TASK PROMPT. The lines wanted run from the first one below through the one with "not ordered either way. *)". Return them exactly.

DATA FOR THIS TASK.
Lemma FontVariation_less_trans (p q r : FontVariation) :
  FontVariation.ltb p q = true -> FontVariation.ltb q r = true ->
  FontVariation.ltb p r = true.
Proof.
  unfold FontVariation.ltb, FontVariation.tie_lt.
  repeat match goal with
  | |- context [Z.ltb ?x ?y] => destruct (Z.ltb_spec x y)
  end; try easy; try lia.
  apply float_less_trans.
Qed.

End More_comparisons.

(** X13: the order of tags is a strict total order on the integers they
    hold, and [==] holds of two tags exactly when they are the same tag:
    no tag is less than itself, the order is transitive, and of [a < b],
    [a == b], [b < a] exactly one holds. *)
Theorem Tag_strict_total_order (a b c : FontVariation.Tag.Tag) :
  (FontVariation.Tag.eqb a b = true <-> a = b)
  /\ FontVariation.Tag.ltb a a = false
  /\ (FontVariation.Tag.ltb a b = true -> FontVariation.Tag.ltb b c = true ->
      FontVariation.Tag.ltb a c = true)
  /\ exactly_one_of (FontVariation.Tag.ltb a b) (FontVariation.Tag.eqb a b)
       (FontVariation.Tag.ltb b a).
Proof.
  split_and!.
  - apply Tag_eqb_eq.
  - apply Z.ltb_irrefl.
  - unfold FontVariation.Tag.ltb. rewrite !Z.ltb_lt. lia.
  - apply (@exactly_one_of_less_equal Z Z_Comparable Z_Lawful
             (FontVariation.Tag.tag a) (FontVariation.Tag.tag b)); exact I.
Qed.

Lemma Tag_strict_total_order_witness :
  FontVariation.Tag.ltb wdth wght = true
  /\ FontVariation.Tag.ltb wght (FontVariation.Tag.of_uint32 4294967295) = true
  /\ FontVariation.Tag.ltb wdth (FontVariation.Tag.of_uint32 4294967295) = true.
Proof.
  pose proof (Tag_strict_total_order wdth wght
                (FontVariation.Tag.of_uint32 4294967295)) as (_ & _ & Htrans & _).
  split_and!; [reflexivity | reflexivity |].
  apply Htrans; reflexivity.
Defined.

(** X14: the order of axis settings is a strict order whatever the values,
    a NaN included: no setting is less than itself, [p < q] excludes
    [q < p], the order is transitive, and two settings that are [==] are
    not ordered either way. *)
Theorem FontVariation_strict_order (p q r : FontVariation) :
  FontVariation.ltb p p = false
  /\ (FontVariation.ltb p q = true -> FontVariation.ltb q p = false)
  /\ (FontVariation.ltb p q = true -> FontVariation.ltb q r = true ->
      FontVariation.ltb p r = true)
  /\ (FontVariation.eqb p q = true ->
      FontVariation.ltb p q = false /\ FontVariation.ltb q p = false).
Proof.
  split_and!.
  - unfold FontVariation.ltb, FontVariation.tie_lt.
    rewrite Z.ltb_irrefl. apply float_less_irrefl.
  - apply (@less_asym FontVariation FontVariation_Comparable FontVariation_Lawful p q).
  - apply FontVariation_less_trans.
  - apply (@equal_not_less FontVariation FontVariation_Comparable
             FontVariation_Lawful p q).
Qed.

Lemma FontVariation_strict_order_witness :
  FontVariation.ltb (FontVariation.Build wdth nan) (FontVariation.Build wght zero) = true
  /\ FontVariation.ltb (FontVariation.Build wght zero) (FontVariation.Build wght one) = true
  /\ FontVariation.ltb (FontVariation.Build wdth nan) (FontVariation.Build wght one) = true.
Proof.
  pose proof (FontVariation_strict_order (FontVariation.Build wdth nan)
                (FontVariation.Build wght zero) (FontVariation.Build wght one))
    as (_ & _ & Htrans & _).
  split_and!; [reflexivity | reflexivity |].
  apply Htrans; reflexivity.
Defined.

(** X15: of two axis settings whose values are not NaN exactly one of
    [p < q], [p == q], [q < p] holds; when the tags are the same and one
    value is a NaN, none of the three holds. *)
Theorem FontVariation_trichotomy (p q : FontVariation) :
  (is_nan (FontVariation.value p) = false ->
   is_nan (FontVariation.value q) = false ->
   exactly_one_of (FontVariation.ltb p q) (FontVariation.eqb p q)
     (FontVariation.ltb q p))
  /\ (FontVariation.tag p = FontVariation.tag q ->
      is_nan (FontVariation.value p) = true \/ is_nan (FontVariation.value q) = true ->
      FontVariation.ltb p q = false /\ FontVariation.eqb p q = false
      /\ FontVariation.ltb q p = false).
Proof.
  split.
  - intros Hp Hq.
    apply (@exactly_one_of_less_equal FontVariation FontVariation_Comparable
             FontVariation_Lawful p q); assumption.
  - intros Ht Hnan.
    assert (N : SFcompare (FontVariation.value p) (FontVariation.value q) = None)
      by now apply SFcompare_nan.
    unfold FontVariation.ltb, FontVariation.eqb, FontVariation.tie_lt,
      Float32.ltb, Float32.eqb, SFltb, SFeqb.
    rewrite (SFcompare_swap (FontVariation.value p) (FontVariation.value q)), N, Ht.
    rewrite Z.ltb_irrefl. cbn. split_and!; [reflexivity | apply andb_false_r | reflexivity].
Qed.

Lemma FontVariation_trichotomy_witness :
  is_nan (FontVariation.value (FontVariation.Build wght zero)) = false
  /\ is_nan (FontVariation.value (FontVariation.Build wght one)) = false
  /\ exactly_one_of
       (FontVariation.ltb (FontVariation.Build wght zero) (FontVariation.Build wght one))
       (FontVariation.eqb (FontVariation.Build wght zero) (FontVariation.Build wght one))
       (FontVariation.ltb (FontVariation.Build wght one) (FontVariation.Build wght zero)).
Proof.
  pose proof (FontVariation_trichotomy (FontVariation.Build wght zero)
                (FontVariation.Build wght one)) as (Htri & _).
  split_and!; [reflexivity | reflexivity |].
  apply Htri; reflexivity.
Defined.

(** X16: [==] of axis settings is symmetric and transitive, and a setting
    is [==] to itself exactly when its value is not a NaN, [!=] to itself
    exactly when it is; two settings that are [==] carry the same tag. *)
Theorem FontVariation_equality (p q r : FontVariation) :
  FontVariation.eqb p q = FontVariation.eqb q p
  /\ (FontVariation.eqb p q = true -> FontVariation.eqb q r = true ->
      FontVariation.eqb p r = true)
  /\ FontVariation.eqb p p = negb (is_nan (FontVariation.value p))
  /\ FontVariation.neb p p = is_nan (FontVariation.value p)
  /\ (FontVariation.eqb p q = true -> FontVariation.tag p = FontVariation.tag q).
Proof.
  unfold FontVariation.neb, FontVariation.eqb, FontVariation.Tag.eqb. split_and!.
  - now rewrite Z.eqb_sym, float_equal_sym.
  - rewrite !andb_true_iff, !Z.eqb_eq. intros [E1 F1] [E2 F2]. split.
    + congruence.
    + now apply float_equal_trans with (FontVariation.value q).
  - now rewrite Z.eqb_refl, float_equal_self.
  - rewrite Z.eqb_refl, float_equal_self. cbn. apply negb_involutive.
  - rewrite andb_true_iff, Z.eqb_eq. intros [E _].
    destruct (FontVariation.tag p), (FontVariation.tag q); cbn in E; congruence.
Qed.

Lemma FontVariation_equality_witness :
  FontVariation.eqb (FontVariation.Build wght zero)
    (FontVariation.Build wght (S754_zero true)) = true
  /\ FontVariation.tag (FontVariation.Build wght zero)
     = FontVariation.tag (FontVariation.Build wght (S754_zero true)).
Proof.
  pose proof (FontVariation_equality (FontVariation.Build wght zero)
                (FontVariation.Build wght (S754_zero true))
                (FontVariation.Build wght zero)) as (_ & _ & _ & _ & Htag).
  split; [reflexivity|].
  apply Htag. reflexivity.
Defined.

(** X17: the constructor from an [int32] stores the integer itself when it
    is not negative and the integer plus 2^32 when it is, always a 32-bit
    unsigned value, and two different [int32] give two different tags. *)
Theorem make_int32_tag (a b : Z) (x y : float) :
  is_int32 a -> is_int32 b ->
  let ta := FontVariation.Tag.tag (FontVariation.tag (FontVariation.make_int32 a x)) in
  let tb := FontVariation.Tag.tag (FontVariation.tag (FontVariation.make_int32 b y)) in
  0 <= ta < 2 ^ 32
  /\ ta = (if a <? 0 then a + 2 ^ 32 else a)
  /\ (ta = tb -> a = b)
  /\ FontVariation.value (FontVariation.make_int32 a x) = x.
Proof.
  unfold is_int32. intros Ha Hb. cbn.
  assert (W : forall v, - 2 ^ 31 <= v < 2 ^ 31 ->
                v mod 2 ^ 32 = if v <? 0 then v + 2 ^ 32 else v).
  { intros v Hv. destruct (Z.ltb_spec v 0).
    - rewrite <- (Z.mod_add v 1) by lia. apply Z.mod_small. lia.
    - apply Z.mod_small. lia. }
  rewrite (W a Ha), (W b Hb).
  destruct (Z.ltb_spec a 0), (Z.ltb_spec b 0); split_and!; try reflexivity; lia.
Qed.

Lemma make_int32_tag_witness :
  is_int32 (-1)
  /\ FontVariation.Tag.tag (FontVariation.tag (FontVariation.make_int32 (-1) one))
     = 4294967295.
Proof.
  assert (H : is_int32 (-1)) by (unfold is_int32; lia).
  split; [exact H|].
  apply (make_int32_tag (-1) (-1) one one H H).
Defined.

(** ** Writing back what was read *)

(** X18: giving a mutator the value its accessor returns changes nothing,
    for name, style, typeface, fallbacks, the fallback flag, kerning,
    horizontal scale, underline, metrics kind and variations; for a
    height it changes nothing exactly when the other height is the -1 of
    "unset", and for an override exactly when the stored value is not less
    than zero or is that -1. *)
Theorem write_back_what_was_read (o : FontOptions) :
  withName o (getName o) = o
  /\ withStyle o (getStyle o) = o
  /\ withTypeface o (getTypeface o) = o
  /\ withFallbacks o (getFallbacks o) = o
  /\ withFallbackEnabled o (getFallbackEnabled o) = o
  /\ withKerningFactor o (getKerningFactor o) = o
  /\ withHorizontalScale o (getHorizontalScale o) = o
  /\ withUnderline o (getUnderline o) = o
  /\ withMetricsKind o (getMetricsKind o) = o
  /\ withVariations o (getVariations o) = o
  /\ (withHeight o (getHeight o) = o <-> pointHeight o = minus_one)
  /\ (withPointHeight o (getPointHeight o) = o <-> height o = minus_one)
  /\ (withAscentOverride o (getAscentOverride o) = o
      <-> geb (ascentOverride o) zero = true \/ ascentOverride o = minus_one)
  /\ (withDescentOverride o (getDescentOverride o) = o
      <-> geb (descentOverride o) zero = true \/ descentOverride o = minus_one).
Proof.
  destruct o as [n s tf f k h p tr hs ao do fe u vs].
  unfold getAscentOverride, getDescentOverride. cbn.
  split_and!; try (destruct tf; reflexivity).
  - split; [intros [= ->] | intros ->]; reflexivity.
  - split; [intros [= ->] | intros ->]; reflexivity.
  - destruct (geb ao zero) eqn:E; cbn.
    + split; [now left | reflexivity].
    + split; [intros [= <-]; now right | intros [?| ->]; [discriminate | reflexivity]].
  - destruct (geb do zero) eqn:E; cbn.
    + split; [now left | reflexivity].
    + split; [intros [= <-]; now right | intros [?| ->]; [discriminate | reflexivity]].
Qed.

ANSWER TO THE EXERCISE.
Lemma FontVariation_less_trans (p q r : FontVariation) :
  FontVariation.ltb p q = true -> FontVariation.ltb q r = true ->
  FontVariation.ltb p r = true.
Proof.
  unfold FontVariation.ltb, FontVariation.tie_lt.
  repeat match goal with
  | |- context [Z.ltb ?x ?y] => destruct (Z.ltb_spec x y)
  end; try easy; try lia.
  apply float_less_trans.
Qed.

End More_comparisons.

(** X13: the order of tags is a strict total order on the integers they
    hold, and [==] holds of two tags exactly when they are the same tag:
    no tag is less than itself, the order is transitive, and of [a < b],
    [a == b], [b < a] exactly one holds. *)
Theorem Tag_strict_total_order (a b c : FontVariation.Tag.Tag) :
  (FontVariation.Tag.eqb a b = true <-> a = b)
  /\ FontVariation.Tag.ltb a a = false
  /\ (FontVariation.Tag.ltb a b = true -> FontVariation.Tag.ltb b c = true ->
      FontVariation.Tag.ltb a c = true)
  /\ exactly_one_of (FontVariation.Tag.ltb a b) (FontVariation.Tag.eqb a b)
       (FontVariation.Tag.ltb b a).
Proof.
  split_and!.
  - apply Tag_eqb_eq.
  - apply Z.ltb_irrefl.
  - unfold FontVariation.Tag.ltb. rewrite !Z.ltb_lt. lia.
  - apply (@exactly_one_of_less_equal Z Z_Comparable Z_Lawful
             (FontVariation.Tag.tag a) (FontVariation.Tag.tag b)); exact I.
Qed.

Lemma Tag_strict_total_order_witness :
  FontVariation.Tag.ltb wdth wght = true
  /\ FontVariation.Tag.ltb wght (FontVariation.Tag.of_uint32 4294967295) = true
  /\ FontVariation.Tag.ltb wdth (FontVariation.Tag.of_uint32 4294967295) = true.
Proof.
  pose proof (Tag_strict_total_order wdth wght
                (FontVariation.Tag.of_uint32 4294967295)) as (_ & _ & Htrans & _).
  split_and!; [reflexivity | reflexivity |].
  apply Htrans; reflexivity.
Defined.

(** X14: the order of axis settings is a strict order whatever the values,
    a NaN included: no setting is less than itself, [p < q] excludes
    [q < p], the order is transitive, and two settings that are [==] are
    not ordered either way. *)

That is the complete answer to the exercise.